Date 28 September 2012
Event ESMO Congress 2012
Session Publication Only
Topics Renal Cell Cancer
Translational Research
Basic Principles in the Management and Treatment (of cancer)
Presenter Roberta Rosa
Authors R. Rosa1, V. Damiano2, L. Nappi3, L. Formisano3, F. Massari4, A. Scarpa5, G. Martignoni6, R. Bianco2, G. Tortora4
  • 1University Federico II, Napoli/IT
  • 2Medical Oncology, University Federico II, Napoli/IT
  • 3Endocrinologia Ed Oncologia Molecolare E Clinica, University Federico II, Napoli/IT
  • 4Oncologia Medica, Azienda Ospedaliera Universitaria Integrata Verona-"Borgo Roma", 37134 - Verona/IT
  • 5Patologia E Diagnostica, Anatomia Patologica, Universit, 37134 - Verona/IT
  • 6Pathology And Diagnostics, University of Verona, Verona/IT



The multi-tyrosine kinases inhibitors and the mammalian target of rapamycin (mTOR) inhibitors have dramatically changed the management of metastatic renal cell carcinoma (RCC).
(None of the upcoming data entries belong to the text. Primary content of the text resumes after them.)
(** C25.  A replica panics on a log exactly when the log holds, after a part it
    gets through, a query for a number below -1, or a move of a shard that does
    not exist and that it does not take for a retry.  Such a command stops
    every replica, and stops it again each time it replays the log; no other
    command does. *)
Theorem ctrler_poison_requests L :
  run_ops L first_server = None ↔
  ∃ L1 op L2 sc, L = L1 ++ op :: L2 ∧ run_ops L1 first_server = Some sc ∧ poison sc op.
Proof.
  split.
  - assert (numbered first_server) as Hn by apply start_numbered. revert Hn. generalize first_server as sc.
    induction L as [|op L IH]; intros sc Hn; [done|]. cbn. destruct (applyOp op sc) as [[sc1 res]|] eqn:E.
    + intros Hr. destruct (IH sc1) as (L1 & op' & L2 & sc2 & -> & Hr1 & Hp); [by eapply applyOp_numbered|done|].
      exists (op :: L1), op', L2, sc2. cbn. by rewrite E.
    + intros _. exists [], op, L, sc. split_and!; [done|done|]. by apply applyOp_panics.
  - intros (L1 & op & L2 & sc & -> & Hr & Hp). rewrite (run_ops_app _ _ _ _ Hr). cbn.
    by rewrite (proj2 (applyOp_panics op sc (run_ops_numbered _ _ _ Hr (start_numbered _ _ _))) Hp).
Qed.

(** A join after moves need not balance: it gives shards to the joining
    groups only, so with groups 1 and 2 and every shard moved to group 1, a
    join of group 3 leaves group 2 without a shard and group 1 with seven. *)
Theorem ctrler_join_after_move :
  ∃ sc c, run_ops ([join_op 1 1; join_op 2 2] ++ ((λ i, move_op i 1 (3 + i)) <$> shard_indices)
                     ++ [join_op 3 13]) first_server = Some sc ∧
    latest (configs sc) = Some c ∧
    (held 1 (Shards c), held 2 (Shards c), held 3 (Shards c)) = (7, 0, 3).
Proof. eexists _, _. split; [vm_compute; reflexivity|]. split; vm_compute; reflexivity. Qed.

(** ** Witnesses *)

Definition some_log : list Op :=
  [join_op 1 1; join_op 2 2; join_op 2 2; join_op 5 3; query_op (-1); leave_op 1 4].

Lemma some_log_ok : Forall rebalancing_op some_log.
Proof.
  unfold some_log. repeat (apply Forall_cons; split); [..|by apply Forall_nil];
    unfold rebalancing_op; cbn -[dom singletonM];
    first [left; split; [done|rewrite dom_singleton_L; set_solver]|right; left; done|right; right; split; [done|cbn; lia]].
Qed.

Lemma ctrler_configs_fair_witness :
  ∃ sc, run_ops some_log first_server = Some sc ∧
    (∀ k c, configs sc !! k = Some c → Num c = Z.of_nat k ∧ fair c) ∧
    len (configs sc) = 5.
Proof.
  destruct (ctrler_configs_fair 3 0 MakePersister some_log some_log_ok) as (sc & H & Hf).
  exists sc. split; [done|]. split; [done|].
  assert (run_ops some_log first_server = Some sc) as H' by done.
  vm_compute in H'. by injection H' as <-.
Defined.

Definition after_join_1 : ShardCtrler :=
  default first_server (run_ops [join_op 1 1] first_server).

Lemma ctrler_history_witness :
  ∃ sc' res c, applyOp (join_op 2 2) after_join_1 = Some (sc', res) ∧
    readConfig 1 sc' = Some c ∧ Num c = 1.
Proof.
  assert (numbered after_join_1) as Hn.
  { split; [done|]. intros k c. destruct k as [|[|k]]; [vm_compute; by intros [= <-]..|done]. }
  destruct (applyOp (join_op 2 2) after_join_1) as [[sc' res]|] eqn:E; [|by vm_compute in E].
  destruct (readConfig 1 after_join_1) as [c|] eqn:Ec; [|by vm_compute in Ec].
  destruct (ctrler_history _ _ _ _ 1 c Hn E Ec ltac:(by vm_compute)) as (_ & _ & ? & ?).
  exists sc', res, c. done.
Defined.

Lemma ctrler_query_witness :
  match readConfig (-1) first_server with Some c => Num c = 0 | None => False end.
Proof.
  pose proof (ctrler_query first_server (-1) (start_numbered 3 0 MakePersister)) as H.
  destruct (readConfig (-1) first_server) as [c|]; [|done]. apply H.
Defined.

Lemma ctrler_retry_ignored_witness :
  ∃ sc2, run_ops [join_op 2 2] after_join_1 = Some sc2 ∧
    applyOp (join_op 1 1) sc2 = Some (sc2, mkResult (join_op 1 1) zeroConfig).
Proof.
  destruct (applyOp (join_op 1 1) first_server) as [[sc1 res]|] eqn:E; [|by vm_compute in E].
  destruct (run_ops [join_op 2 2] sc1) as [sc2|] eqn:E2.
  - exists sc2. split.
    + rewrite <- E2. unfold after_join_1. cbn [run_ops default]. by rewrite E.
    + by apply (ctrler_retry_ignored (join_op 1 1) [join_op 2 2] first_server sc1 sc2 res).
  - exfalso. vm_compute in E. injection E as <- <-. by vm_compute in E2.
Defined.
However, a relevant issue in RCC treatment is still the lack of a biological and molecular rationale able to establish the most effective sequence of the different therapeutic options available.


To address this issue, we systematically assessed the effect of different agents, alone and in sequence, on the growth, expression and secretion of key angiogenic and signalling proteins involved in tumor growth and resistance to treatment, in a panel of human RCC cell lines with different VHL status and in tumors xenografted in nude mice.


We demonstrated that sunitinib, sorafenib and everolimus are equally active as single agents in inhibiting cell proliferation, signal transduction and VEGF secretion, both in vitro and in tumors grown in mice. Pre-treatment of tumor cells with sunitinib reduced the response to subsequent sunitinib and sorafenib but not to everolimus. Lack by sunitinib of a persistent inhibition of key proteins including HIF-1, VEGF and MAPK anticipates onset of resistance in xenografted tumors. After first line sunitinib, second line everolimus was more effective than sorafenib or sunitinib rechallenge to interfere with critical signalling proteins and VEGF and Interleukin-8 secretion, translating into an advantage in the long-lasting inhibition of tumor growth and significant prolongation of mice survival.


Our study demonstrates that angiogenic and signalling proteins predict treatment failure with sunitinib and that the use of mTOR inhibitor everolimus in second line is substantiated by a persistent control of proteins responsible for RCC growth and resistance to treatment.


All authors have declared no conflicts of interest.